▸ Exercise input
┌──
Lemma pay_zero_fee d g s st :
  core_fee_paid g = 0 → fee_paying_account_statistics g = ao_statistics s →
  db_statistics d !! ao_statistics s = Some st →
  in_int64 (st_pending_fees st) = true → in_int64 (st_pending_vested_fees st) = true →
  pay_fee false g d = Ok (set_statistics (<[ao_statistics s := st]>) d).
Proof.
  intros H0 Hi Hst Hp Hv. unfold pay_fee, modify_statistics, get_statistics. rewrite Hi, Hst, H0.
  cbn [of_option rbind]. unfold statistics_pay_fee, in_int64 in *. case_match.
  - rewrite safe_add_spec, check_int64_in by lia. cbn [rbind]. rewrite Z.add_0_r. by destruct st.
  - rewrite safe_add_spec, check_int64_in by lia. cbn [rbind]. rewrite Z.add_0_r. by destruct st.
Qed.

(** Clearing a listing removes it and lowers its publisher's count. *)
Lemma clear_listing_eq r d id l :
  r <= 0 → clearable d → objs (db_listings d) !! id = Some l →
  ∃ s st a, objs (db_accounts d) !! lo_seller l = Some s ∧
    db_statistics d !! ao_statistics s = Some st ∧
    objs (db_accounts d) !! lo_publisher l = Some a ∧
    clear_listing (Ok r) d id l = Ok
      (set_listings (λ t, mkTable (delete id (objs t)) (next_id t))
        (set_accounts (λ t, mkTable (<[lo_publisher l := dec_listings a]> (objs t)) (next_id t))
          (set_statistics (<[ao_statistics s := st]>) d))).
Proof.
  intros Hr Hcl Hl. destruct (Hcl id l Hl) as [Hfee [a Ha]].
  destruct (prepare_zero_fee _ _ Hfee) as (g & Hg & H0 & Hfrom & Hcore & s & Hs & Hi).
  destruct Hfee as (s' & st & ca & Hs' & Hst & Hp & Hv & _).
  assert (s' = s) as -> by congruence.
  exists s, st, a. split_and!; [done..|]. unfold clear_listing. simpl.
  unfold start_evaluate, evaluate, apply. cbn [op_fee_payer op_fee listing_delete_evaluator ld_seller ld_fee].
  rewrite Hg. cbn [rbind]. rewrite H0, (proj2 (Z.leb_le r 0)) by lia. cbn [rbind require do_evaluate listing_delete_evaluator].
  unfold listing_delete_do_evaluate, index_get. cbn [ld_listing_id ld_seller]. rewrite Hl.
  cbn [of_option rbind]. rewrite Z.eqb_refl. cbn [require rbind].
  unfold convert_fee. rewrite Hcore, Z.eqb_refl. cbn [negb rbind].
  rewrite (pay_zero_fee d g s st) by done. cbn [rbind do_apply listing_delete_evaluator].
  unfold listing_delete_do_apply, remove_listing, index_get, modify_account, get_account, index_get.
  cbn [ld_listing_id db_listings set_statistics db_accounts]. rewrite Hl. cbn [of_option rbind].
  rewrite Ha. cbn [of_option rbind]. unfold index_remove, index_get.
  cbn [db_listings set_accounts set_statistics]. rewrite Hl. cbn [of_option rbind].
  rewrite Hfrom. unfold asset_neg. cbn [amount core_asset]. rewrite safe_neg_spec. reflexivity.
Qed.

Lemma clearable_step d id l s st a :
  clearable d →
  objs (db_accounts d) !! lo_publisher l = Some a →
  db_statistics d !! ao_statistics s = Some st →
  clearable (set_listings (λ t, mkTable (delete id (objs t)) (next_id t))
    (set_accounts (λ t, mkTable (<[lo_publisher l := dec_listings a]> (objs t)) (next_id t))
      (set_statistics (<[ao_statistics s := st]>) d))).
Proof.
  intros Hcl Ha Hst i m Hm. simpl in Hm. apply lookup_delete_Some in Hm as [_ Hm].
  destruct (Hcl i m Hm) as [(s1 & st1 & ca & Hs1 & Hst1 & Hp & Hv & Hca & Hdyn & Hau) [b Hb]].
  split.
  - unfold fee_account_ok; simpl.
    assert (<[ao_statistics s := st]> (db_statistics d) = db_statistics d) as -> by (by apply insert_id).
    destruct (decide (lo_seller m = lo_publisher l)) as [E|E].
    + rewrite E, lookup_insert_eq. rewrite E, Ha in Hs1. injection Hs1 as <-.
      exists (dec_listings a), st1, ca. done.
    + rewrite lookup_insert_ne by done. exists s1, st1, ca. done.
  - simpl. destruct (decide (lo_publisher m = lo_publisher l)) as [->|E];
      [rewrite lookup_insert_eq|rewrite lookup_insert_ne by done]; eauto.
Qed.

(** Cleaning up: when the fee schedule asks no fee for deleting a
    listing, the loop ends after at most as many rounds as there are
    listings; afterwards no listing is expired, and exactly the expired
    ones are gone. *)
Theorem clear_expired_listings_correct fuel r d :
  r <= 0 → clearable d →
  (∀ id l, objs (db_listings d) !! id = Some l →
     0 <= lo_updated_at l ∧ lo_updated_at l + cp_maximum_listing_lifetime (parameters d) < 2 ^ 32) →
  0 <= cp_maximum_listing_lifetime (parameters d) →
  (size (objs (db_listings d)) <= fuel)%nat →
  ∃ d', clear_expired_listings fuel (Ok r) d = Ok d' ∧
    objs (db_listings d') = filter (λ kl, listing_expired d kl.2 = false) (objs (db_listings d)).
Proof.
  intros Hr. revert d. induction fuel as [|fuel IH]; intros d Hcl Ht Hlt Hf.
  { exists d. apply Nat.le_0_r, map_size_empty_inv in Hf. simpl. rewrite Hf.
    split; [done|]. by rewrite map_filter_empty. }
  simpl. destruct (first_by _ _) as [[id l]|] eqn:Efirst.
  - apply first_by_some in Efirst as [Hl Hmin]. destruct (listing_expired d l) eqn:Eexp.
    + destruct (clear_listing_eq r d id l Hr Hcl Hl) as (s & st & a & Hs & Hst & Ha & ->).
      cbn [rbind]. set (d1 := set_listings _ _). destruct (IH d1) as (d' & Hrun & Hfil).
      * by apply clearable_step.
      * intros i m; simpl. rewrite lookup_delete_Some. intros [_ Hm]. by eapply Ht.
      * done.
      * simpl. rewrite map_size_delete_Some by done. lia.
      * exists d'. split; [done|]. rewrite Hfil. simpl.
        change (listing_expired d1) with (listing_expired d).
        rewrite map_filter_delete. apply delete_id.
        apply map_lookup_filter_None. right. intros x Hx. rewrite Hl in Hx. injection Hx as <-.
        simpl. congruence.
    + exists d. split; [done|]. symmetry. apply map_filter_id. intros i m Hm. simpl.
      specialize (Hmin i m Hm). destruct (Ht _ _ Hl), (Ht _ _ Hm).
      unfold listing_expired, listing_key in *. case_match; [lia|].
      rewrite !time_add_small in * by lia. lia.
  - apply first_by_none in Efirst. exists d. split; [done|]. rewrite Efirst. by rewrite map_filter_empty.
Qed.

(** The loop has no other way to advance than a successful deletion:
    when the fee schedule asks a positive fee for the delete operation, one
    expired listing at the head of the index keeps it running forever, for
    no number of rounds is enough. *)
Theorem clear_expired_listings_diverges fuel r d id l :
  0 < r → first_by (listing_key d) (objs (db_listings d)) = Some (id, l) →
  listing_expired d l = true →
  clear_expired_listings fuel (Ok r) d = Throw out_of_fuel.
Proof.
  intros Hr Hfirst Hexp.
  assert (clear_listing (Ok r) d id l = Ok d) as Hsame.
  { unfold clear_listing. simpl. unfold start_evaluate, evaluate.
    cbn [op_fee_payer op_fee listing_delete_evaluator ld_seller ld_fee].
    pose proof (defined_prepare_fee d (lo_seller l) (core_asset 0)) as Hdef.
    destruct (prepare_fee d (lo_seller l) (core_asset 0)) as [g|e] eqn:Hg; simpl in Hdef |- *;
      [|by rewrite Hdef].
    apply prepare_fee_ok in Hg as (_ & _ & _ & _ & Hz). rewrite Hz by done.
    cbn [amount core_asset]. by rewrite (proj2 (Z.leb_gt r 0)) by lia. }
  induction fuel as [|fuel IH]; simpl; rewrite Hfirst, Hexp; [done|]. by rewrite Hsame.
Qed.
End clear_properties.

(** A day on which the only listing of the sample database expires. *)
Definition expiry_db : database :=
  set_dgpo (λ g, mkDgpo 100 1573000000 0 1000 0 100 (2 ^ 128 - 1) 0 90 0 0 0 0 0
    1570003600 1569999900 0)
    (set_listings (λ _, mkTable
       {[ 0 := mkListing bob carol (core_asset 100) 77 40 1572000000 0 0 ∅ 100 1570000000 1570000000 ]} 1)
      sample_db).

Lemma clear_expired_listings_correct_witness :
  ∃ d', clear_expired_listings (FC := fc_reference) (BA := boost_reference) 1 (Ok 0) expiry_db = Ok d' ∧
    objs (db_listings d') = ∅.
Proof.
  destruct (clear_expired_listings_correct (FCL := fc_reference_laws) (BA := boost_reference)
    1 0 expiry_db) as (d' & H & E).
  - lia.
  - intros id l. simpl. rewrite lookup_singleton_Some. intros [<- <-]. split.
    + eexists _, _, _. split_and!; try (vm_compute; reflexivity). vm_compute. eauto.
    + vm_compute. eauto.
  - intros id l. simpl. rewrite lookup_singleton_Some. intros [<- <-]. simpl. lia.
  - simpl. lia.
  - vm_compute. lia.
  - exists d'. split; [exact H|]. rewrite E. vm_compute. reflexivity.
Defined.

Lemma clear_expired_listings_diverges_witness :
  clear_expired_listings (FC := fc_reference) (BA := boost_reference) 50 (Ok 1) expiry_db
  = Throw out_of_fuel.
Proof.
  eapply (clear_expired_listings_diverges (FC := fc_reference) (BA := boost_reference) 50 1);
    [lia|vm_compute; reflexivity|vm_compute; reflexivity].
Defined.
(* ===== verification/Escrow.v ===== *)
(** * Escrow

    The escrow operations ([omnibazaar/escrow.cpp]), their evaluators
    ([omnibazaar/escrow_evaluator.cpp]), the agents an account accepts
    implicitly ([db_escrow.cpp]), the closing of expired escrows
    ([db_block.cpp], [push_escrow]; [db_update.cpp], [clear_expired_escrows])
    and the secondary index of escrows by account
    ([omnibazaar/escrow_object.cpp]). *)

From stdpp Require Import gmap strings.
From Stdlib Require Import ZArith Lia.
From S2P Require Import Prelude Fc Config Asset VestingBalance Objects Database Sample Balances Fees ObFee Reputation Exceptions Transfer Listing ListingInv.

Local Open Scope Z_scope.

Record escrow_create_operation := mkEscrowCreate {
  ec_fee : asset;
  ec_ob_fee : omnibazaar_fee_type;
  ec_expiration_time : Z;
  ec_buyer : Z;
  ec_seller : Z;
  ec_escrow : Z;
  ec_amount : asset;
  ec_transfer_to_escrow : bool;
  ec_listing : option Z;
  ec_listing_count : option Z
}.

(** [escrow_release_operation] and [escrow_return_operation] have the same members. *)
Record escrow_close_operation := mkEscrowClose {
  er_fee : asset;
  er_fee_paying_account : Z;
  er_escrow : Z;
  er_buyer_account : Z;
  er_escrow_account : Z;
  er_seller_account : Z;
  er_reputation_vote_for_seller : Z;
  er_reputation_vote_for_buyer : Z;
  er_reputation_vote_for_escrow : Z
}.
Record escrow_release_operation := mkRelease { release_op : escrow_close_operation }.
Record escrow_return_operation := mkReturn { return_op : escrow_close_operation }.
(* ===== verification/EscrowProps.v ===== *)
(** * Escrow: what the operations guarantee

    The theorems on creating, releasing, returning and expiring escrows, run
    with their fees, and on the index of escrows by account. *)

From stdpp Require Import gmap strings.
From Stdlib Require Import ZArith Lia.
From S2P Require Import Prelude Fc Config Asset VestingBalance Objects Database Sample Balances Fees ObFee Reputation Exceptions Transfer Listing ListingInv Escrow.

Local Open Scope Z_scope.

(** ** The index of escrows by account *)

Definition is_party (a : Z) (e : escrow_object) : Prop :=
  a = eo_buyer e ∨ a = eo_seller e ∨ a = eo_escrow e.

Definition escrows_of (m : escrow_account_index) (a : Z) : gset Z := default ∅ (m !! a).

(** The index lists, for every account, exactly the open escrows it is a party
    of, and has no empty entries. *)
Definition index_agrees (t : gmap Z escrow_object) (m : escrow_account_index) : Prop :=
  (∀ a id, id ∈ escrows_of m a ↔ ∃ e, t !! id = Some e ∧ is_party a e) ∧
  (∀ a s, m !! a = Some s → s ≠ ∅).

Lemma escrows_of_insert a e m b :
  escrows_of (index_insert a e m) b =
    if decide (a = b) then {[ e ]} ∪ escrows_of m b else escrows_of m b.
Proof.
  unfold escrows_of, index_insert. case_decide as E.
  - subst. by rewrite lookup_insert_eq.
  - by rewrite lookup_insert_ne.
Qed.

Lemma escrows_of_remove a e m b :
  escrows_of (escrow_index_remove a e m) b =
    if decide (a = b) then escrows_of m b ∖ {[ e ]} else escrows_of m b.
Proof.
  unfold escrows_of, escrow_index_remove. destruct (m !! a) as [s|] eqn:Ha; destruct (decide (a = b)) as [E|E].
  - subst. rewrite Ha. simpl. case_decide as E'; [rewrite lookup_delete_eq; simpl; by rewrite E'|].
    by rewrite lookup_insert_eq.
  - case_decide; [by rewrite lookup_delete_ne|by rewrite lookup_insert_ne].
  - subst. rewrite Ha. simpl. set_solver.
  - done.
Qed.

Definition no_empty (m : escrow_account_index) : Prop := ∀ a s, m !! a = Some s → s ≠ ∅.

Lemma no_empty_insert a e m : no_empty m → no_empty (index_insert a e m).
Proof.
  unfold no_empty, index_insert. intros H b s. rewrite lookup_insert_Some.
  intros [[_ <-]|[_ Hb]]; [set_solver|by eapply H].
Qed.

Lemma no_empty_remove a e m : no_empty m → no_empty (escrow_index_remove a e m).
Proof.
  unfold no_empty, escrow_index_remove. intros H b s. destruct (m !! a); [|apply H].
  case_decide as E; [rewrite lookup_delete_Some; naive_solver|].
  rewrite lookup_insert_Some. intros [[_ <-]|[_ Hb]]; [done|by eapply H].
Qed.

(** The index of escrows by account stays exact: starting from an index
    that lists for every account the open escrows it takes part in, the
    callbacks for a new and for a removed escrow lead to such an index again,
    and accounts without escrows have no entry. *)
Theorem escrow_index_exact t m id e :
  index_agrees t m →
  (t !! id = None → index_agrees (<[id := e]> t) (escrow_object_inserted id e m)) ∧
  (t !! id = Some e → index_agrees (delete id t) (escrow_object_removed id e m)).
Proof.
  intros [Hm He]. unfold escrow_object_inserted, escrow_object_removed. split; intros Hid; split.
  - intros a i. rewrite !escrows_of_insert.
    assert (i ∈ (if decide (eo_escrow e = a) then {[id]} ∪
        (if decide (eo_seller e = a) then {[id]} ∪
           (if decide (eo_buyer e = a) then {[id]} ∪ escrows_of m a else escrows_of m a)
         else if decide (eo_buyer e = a) then {[id]} ∪ escrows_of m a else escrows_of m a)
      else if decide (eo_seller e = a) then {[id]} ∪
           (if decide (eo_buyer e = a) then {[id]} ∪ escrows_of m a else escrows_of m a)
         else if decide (eo_buyer e = a) then {[id]} ∪ escrows_of m a else escrows_of m a)
      ↔ (i = id ∧ is_party a e) ∨ i ∈ escrows_of m a) as ->
      by (unfold is_party; repeat case_decide; set_solver).
    rewrite Hm. setoid_rewrite lookup_insert_Some. naive_solver.
  - by do 3 apply no_empty_insert.
  - intros a i. rewrite !escrows_of_remove.
    assert (is_party a e ∨ ¬ is_party a e) as [Hp|Hp]
      by (unfold is_party; destruct (decide (a = eo_buyer e)), (decide (a = eo_seller e)),
            (decide (a = eo_escrow e)); naive_solver).
    + trans (i ∈ escrows_of m a ∧ i ≠ id).
      { unfold is_party in Hp. repeat case_decide; set_solver. }
      rewrite Hm. setoid_rewrite lookup_delete_Some. naive_solver.
    + trans (i ∈ escrows_of m a).
      { unfold is_party in Hp. repeat case_decide; naive_solver. }
      rewrite Hm. setoid_rewrite lookup_delete_Some. naive_solver.
  - by do 3 apply no_empty_remove.
Qed.

Lemma escrow_index_exact_witness :
  index_agrees {[ 0 := sample_escrow ]} (escrow_object_inserted 0 sample_escrow ∅).
Proof.
  apply (escrow_index_exact ∅ ∅ 0 sample_escrow); [|reflexivity].
  split; [|intros a s; by rewrite lookup_empty].
  intros a id. unfold escrows_of. rewrite lookup_empty. simpl. split; [set_solver|].
  intros (e & He & _). by rewrite lookup_empty in He.
Defined.

(** ** Operations *)

Section theorems.
Context {FC : FcArith} {FCL : FcArithLaws FC} {BA : BoostArith}.

(** Creating an escrow, run with its fee: nothing is created or
    destroyed; a new escrow object holds the terms of the operation; the
    buyer pays the amount and the fee; the agent holds the amount exactly
    when [transfer_to_escrow] is set, otherwise it is locked in the chain;
    the agent is accepted by both sides; in a purchase the reserved items
    leave the stock. *)
Theorem escrow_create_correct skip req d op d' :
  escrow_create_validate op = Ok tt → escrows_wf d →
  start_evaluate false skip req d op = Ok d' →
  conserves d d' ∧ escrows_wf d' ∧
  objs (db_escrows d') = <[next_id (db_escrows d) := escrow_of op]> (objs (db_escrows d)) ∧
  (∀ o i, amount (get_balance d' o i) = amount (get_balance d o i)
     - credit o i (ec_buyer op) (ec_amount op) + agent_part o i (escrow_of op)
     - credit o i (ec_buyer op) (ec_fee op)) ∧
  (∀ lid l, ec_listing op = Some lid → objs (db_listings d) !! lid = Some l →
     lo_quantity l < 2 ^ 32 →
     ∃ count l', ec_listing_count op = Some count ∧ 0 < count <= lo_quantity l ∧
       objs (db_listings d') !! lid = Some l' ∧ lo_quantity l' = lo_quantity l - count).
Proof.
  intros Hv Hwf (st & d1 & d2 & Hev & L & Hfee & Happ & Hadj)%start_evaluate_ok. simpl in *.
  apply rbind_ok in Happ as ([id d3] & Happ & [= <-]). simpl in *.
  destruct (escrow_create_ok _ _ _ _ Happ) as (-> & M & _ & Hes & Hb & Hq).
  pose proof (adjust_balance_moves _ _ _ _ Hadj) as M'.
  pose proof (adjust_balance_frame _ _ _ _ Hadj) as [m ->]. apply adjust_balance_get in Hadj as [_ G].
  pose proof L as (_ & Ll & Le & _). simpl in *. rewrite Le in Hes. split_and!.
  - eapply moves_ext; [eapply moves_trans; [by apply Hfee|eapply moves_trans; [exact M|exact M']]|].
    intros aid; simpl. rewrite amount_of_neg. destruct (ec_fee op); simpl. lia.
  - intros id e. simpl. rewrite Hes, lookup_insert_Some. intros [[_ <-]|[_ He]]; [|by eapply Hwf].
    unfold escrow_create_validate in Hv. ok_inv. split; simpl; [lia|].
    intros [l Hl]. rewrite Hl in *. by ok_inv.
  - done.
  - intros o i. rewrite G, Hb, (same_ledger_balance _ _ o i L). unfold credit; simpl.
    repeat case_decide; lia.
  - intros lid l Hlid Hl Hr.
    unfold escrow_create_do_evaluate in Hev. rewrite Hlid in Hev. unfold index_get in Hev.
    rewrite Hl in Hev. ok_inv. safe_inv.
    match goal with H : ec_listing_count op = Some ?c |- _ =>
      rename H into Hc; exists c;
      assert (0 < c) by (unfold escrow_create_validate in Hv; rewrite Hc in Hv; ok_inv; lia) end.
    rewrite Ll in Hq. eexists. split_and!; [done|lia|lia|by eapply Hq|].
    simpl. rewrite wrap_u32_small; lia.
Qed.

(** C15.  Releasing an escrow, run with its fee: nothing is created or
    destroyed; the parties named are those of the escrow; the object is
    gone, so it cannot be closed twice; the seller receives the amount less
    the agent's fee and, in a purchase, the sale fees, out of the agent's
    balance when the agent held the funds; no other balance changes. *)
Theorem escrow_release_correct skip req d op d' e :
  escrows_wf d → objs (db_escrows d) !! er_escrow op = Some e →
  start_evaluate false skip req d (mkRelease op) = Ok d' →
  conserves d d' ∧ escrows_wf d' ∧
  (er_buyer_account op = eo_buyer e ∧ er_seller_account op = eo_seller e ∧
   er_escrow_account op = eo_escrow e) ∧
  objs (db_escrows d') = delete (er_escrow op) (objs (db_escrows d)) ∧
  ∀ o i, amount (get_balance d' o i) = amount (get_balance d o i) - agent_part o i e
    + credit o i (eo_seller e) (core_asset (amount (eo_amount e) - release_fees e))
    - credit o i (er_fee_paying_account op) (er_fee op).
Proof.
  intros Hwf He H. destruct (start_release_ok _ _ _ _ _ _ H He) as (Hev & Hc & Hes & _ & _ & Hb).
  split_and!; [by eapply Hc, (Hwf _ _ He)| | | | |done|done];
    try (unfold escrow_close_do_evaluate, index_get in Hev; rewrite He in Hev; ok_inv; lia).
  intros i x. rewrite Hes, lookup_delete_Some. intros [_ ?]. by eapply Hwf.
Qed.

(** Returning an escrow, run with its fee: nothing is created or
    destroyed, the object is gone, the buyer receives the amount less the
    agent's fee, and the reserved items are back in stock. *)
Theorem escrow_return_correct skip req d op d' e :
  escrows_wf d → objs (db_escrows d) !! er_escrow op = Some e →
  start_evaluate false skip req d (mkReturn op) = Ok d' →
  conserves d d' ∧ escrows_wf d' ∧
  objs (db_escrows d') = delete (er_escrow op) (objs (db_escrows d)) ∧
  (∀ o i, amount (get_balance d' o i) = amount (get_balance d o i) - agent_part o i e
    + credit o i (eo_buyer e) (core_asset (amount (eo_amount e) - return_fees e))
    - credit o i (er_fee_paying_account op) (er_fee op)) ∧
  (∀ lid l count, eo_listing e = Some lid → eo_listing_count e = Some count →
     objs (db_listings d) !! lid = Some l → 0 <= lo_quantity l + count < 2 ^ 32 →
     ∃ l', objs (db_listings d') !! lid = Some l' ∧ lo_quantity l' = lo_quantity l + count).
Proof.
  intros Hwf He H. destruct (start_return_ok _ _ _ _ _ _ H He) as (Hev & Hc & Hes & _ & Hb & Hq).
  split_and!; [by eapply Hc, (Hwf _ _ He)| |done|done|].
  - intros i x. rewrite Hes, lookup_delete_Some. intros [_ ?]. by eapply Hwf.
  - intros lid l count Hlid Hcount Hl Hr.
    destruct (Hq lid Hlid) as (l0 & c0 & Hl0 & Hc0 & Hq').
    assert (l0 = l) as -> by congruence. assert (c0 = count) as -> by congruence.
    eexists. split; [done|]. simpl. rewrite wrap_u32_small; lia.
Qed.

(** The clean-up of expired escrows always ends, after at most as many
    rounds as there are escrows, whatever the fee schedule demands (the
    computation of the fee may itself throw) and however releases and returns
    fail; afterwards exactly the escrows that had not expired are left. *)
Theorem clear_expired_escrows_correct req d :
  (∀ release op, defined (req release op)) → escrows_wf d →
  ∃ d', clear_expired_escrows (size (objs (db_escrows d))) req d = Ok d' ∧
    objs (db_escrows d') =
      filter (λ ke, head_block_time d < eo_expiration_time ke.2) (objs (db_escrows d)).
Proof. intros. by apply clear_expired_escrows_ok. Qed.

(** An escrow for a purchase cannot be returned once its listing is
    gone (deleted by the seller, banned or expired): every attempt fails,
    because the stock of the listing is updated without a check. *)
Theorem escrow_return_needs_listing skip req d op e lid :
  objs (db_escrows d) !! er_escrow op = Some e → eo_listing e = Some lid →
  objs (db_listings d) !! lid = None →
  is_ok (start_evaluate false skip req d (mkReturn op)) = false.
Proof.
  intros He Hlid Hl. destruct (start_evaluate _ _ _ _ _) as [d'|] eqn:H; [|done].
  destruct (start_return_ok _ _ _ _ _ _ H He) as (_ & _ & _ & _ & _ & Hq).
  destruct (Hq lid Hlid) as (l & c & Hl' & _). congruence.
Qed.
End theorems.

(** ** Examples *)

Lemma sample_escrows_wf : escrows_wf sample_db.
Proof. intros id e. simpl. rewrite lookup_singleton_Some. by intros [<- <-]. Qed.

Definition sample_escrow_create : escrow_create_operation :=
  mkEscrowCreate (core_asset 20)
    (mkObFee (Some (core_asset 4)) (Some (core_asset 2)) (Some (core_asset 1)) (Some (core_asset 1)) None)
    1570001000 alice bob carol (core_asset 400) false (Some 0) (Some 4).

Definition run_escrow_create : result database :=
  start_evaluate (FC := fc_reference) (BA := boost_reference)
    (E := escrow_create_evaluator (FC := fc_reference)) false false (Ok 20) sample_db sample_escrow_create.

Lemma escrow_create_correct_witness :
  let d' := get_ok run_escrow_create sample_db in
  conserves sample_db d' ∧ amount (get_balance d' alice 0) = 999580.
Proof.
  intros d'.
  destruct (escrow_create_correct (FCL := fc_reference_laws) (BA := boost_reference)
    false (Ok 20) sample_db sample_escrow_create d') as (H & _ & _ & Hb & _).
  - reflexivity.
  - exact sample_escrows_wf.
  - apply get_ok_eq. vm_compute. reflexivity.
  - split; [exact H|]. rewrite Hb. vm_compute. reflexivity.
Defined.

Definition sample_close : escrow_close_operation :=
  mkEscrowClose (core_asset 0) alice 0 alice carol bob 10 5 5.

Lemma escrow_release_correct_witness :
  let d' := get_ok (start_evaluate (FC := fc_reference) (BA := boost_reference)
    (E := escrow_release_evaluator (FC := fc_reference)) false false (Ok 0) sample_db
    (mkRelease sample_close)) sample_db in
  conserves sample_db d' ∧ amount (get_balance d' bob 0) = 7000.
Proof.
  intros d'.
  destruct (escrow_release_correct (FCL := fc_reference_laws) (BA := boost_reference)
    false (Ok 0) sample_db sample_close d' sample_escrow) as (H & _ & _ & _ & Hb).
  - exact sample_escrows_wf.
  - reflexivity.
  - apply get_ok_eq. vm_compute. reflexivity.
  - split; [exact H|]. rewrite Hb. vm_compute. reflexivity.
Defined.

Lemma escrow_return_correct_witness :
  let d' := get_ok (start_evaluate (FC := fc_reference) (BA := boost_reference)
    (E := escrow_return_evaluator (FC := fc_reference)) false false (Ok 0) sample_db
    (mkReturn sample_close)) sample_db in
  conserves sample_db d' ∧ amount (get_balance d' alice 0) = 1005000.
Proof.
  intros d'.
  destruct (escrow_return_correct (FCL := fc_reference_laws) (BA := boost_reference)
    false (Ok 0) sample_db sample_close d' sample_escrow) as (H & _ & _ & Hb & _).
  - exact sample_escrows_wf.
  - reflexivity.
  - apply get_ok_eq. vm_compute. reflexivity.
  - split; [exact H|]. rewrite Hb. vm_compute. reflexivity.
Defined.

(** Alice buys through an escrow, Bob deletes the listing, Carol cannot
    return the funds. *)
Lemma escrow_return_needs_listing_witness :
  let d := set_listings (λ t, mkTable ∅ (next_id t)) (get_ok run_escrow_create sample_db) in
  is_ok (start_evaluate (FC := fc_reference) (BA := boost_reference)
    (E := escrow_return_evaluator (FC := fc_reference)) false false (Ok 0) d
    (mkReturn (mkEscrowClose (core_asset 0) carol 1 alice carol bob 5 5 5))) = false.
Proof.
  intros d.
  apply (escrow_return_needs_listing (FCL := fc_reference_laws) (BA := boost_reference)
    false (Ok 0) d _ (escrow_of sample_escrow_create) 0); vm_compute; reflexivity.
Defined.

(** The escrow of the sample ledger, had it expired at the last block, is
    closed. *)
Lemma clear_expired_escrows_correct_witness :
  let d := set_escrows (λ _, mkTable {[ 0 := set_escrow_expiration (λ _, head_block_time sample_db)
             sample_escrow ]} 1) sample_db in
  ∃ d', clear_expired_escrows (FC := fc_reference) (BA := boost_reference) 1 (λ _ _, Ok 0) d = Ok d' ∧
    objs (db_escrows d') = ∅.
Proof.
  intros d. destruct (clear_expired_escrows_correct (FCL := fc_reference_laws)
    (BA := boost_reference) (λ _ _, Ok 0) d) as (d' & H & Hd).
  { done. }
  { intros id e. simpl. rewrite lookup_singleton_Some. by intros [<- <-]. }
  exists d'. split; [exact H|]. rewrite Hd. vm_compute. reflexivity.
Defined.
└──
▸ Exercise description
The lines from the top of the data above down to the line containing "Lemma clear_listing_eq r" are to be copied exactly; no other line should appear.

▸ Result
Lemma pay_zero_fee d g s st :
  core_fee_paid g = 0 → fee_paying_account_statistics g = ao_statistics s →
  db_statistics d !! ao_statistics s = Some st →
  in_int64 (st_pending_fees st) = true → in_int64 (st_pending_vested_fees st) = true →
  pay_fee false g d = Ok (set_statistics (<[ao_statistics s := st]>) d).
Proof.
  intros H0 Hi Hst Hp Hv. unfold pay_fee, modify_statistics, get_statistics. rewrite Hi, Hst, H0.
  cbn [of_option rbind]. unfold statistics_pay_fee, in_int64 in *. case_match.
  - rewrite safe_add_spec, check_int64_in by lia. cbn [rbind]. rewrite Z.add_0_r. by destruct st.
  - rewrite safe_add_spec, check_int64_in by lia. cbn [rbind]. rewrite Z.add_0_r. by destruct st.
Qed.

(** Clearing a listing removes it and lowers its publisher's count. *)
Lemma clear_listing_eq r d id l :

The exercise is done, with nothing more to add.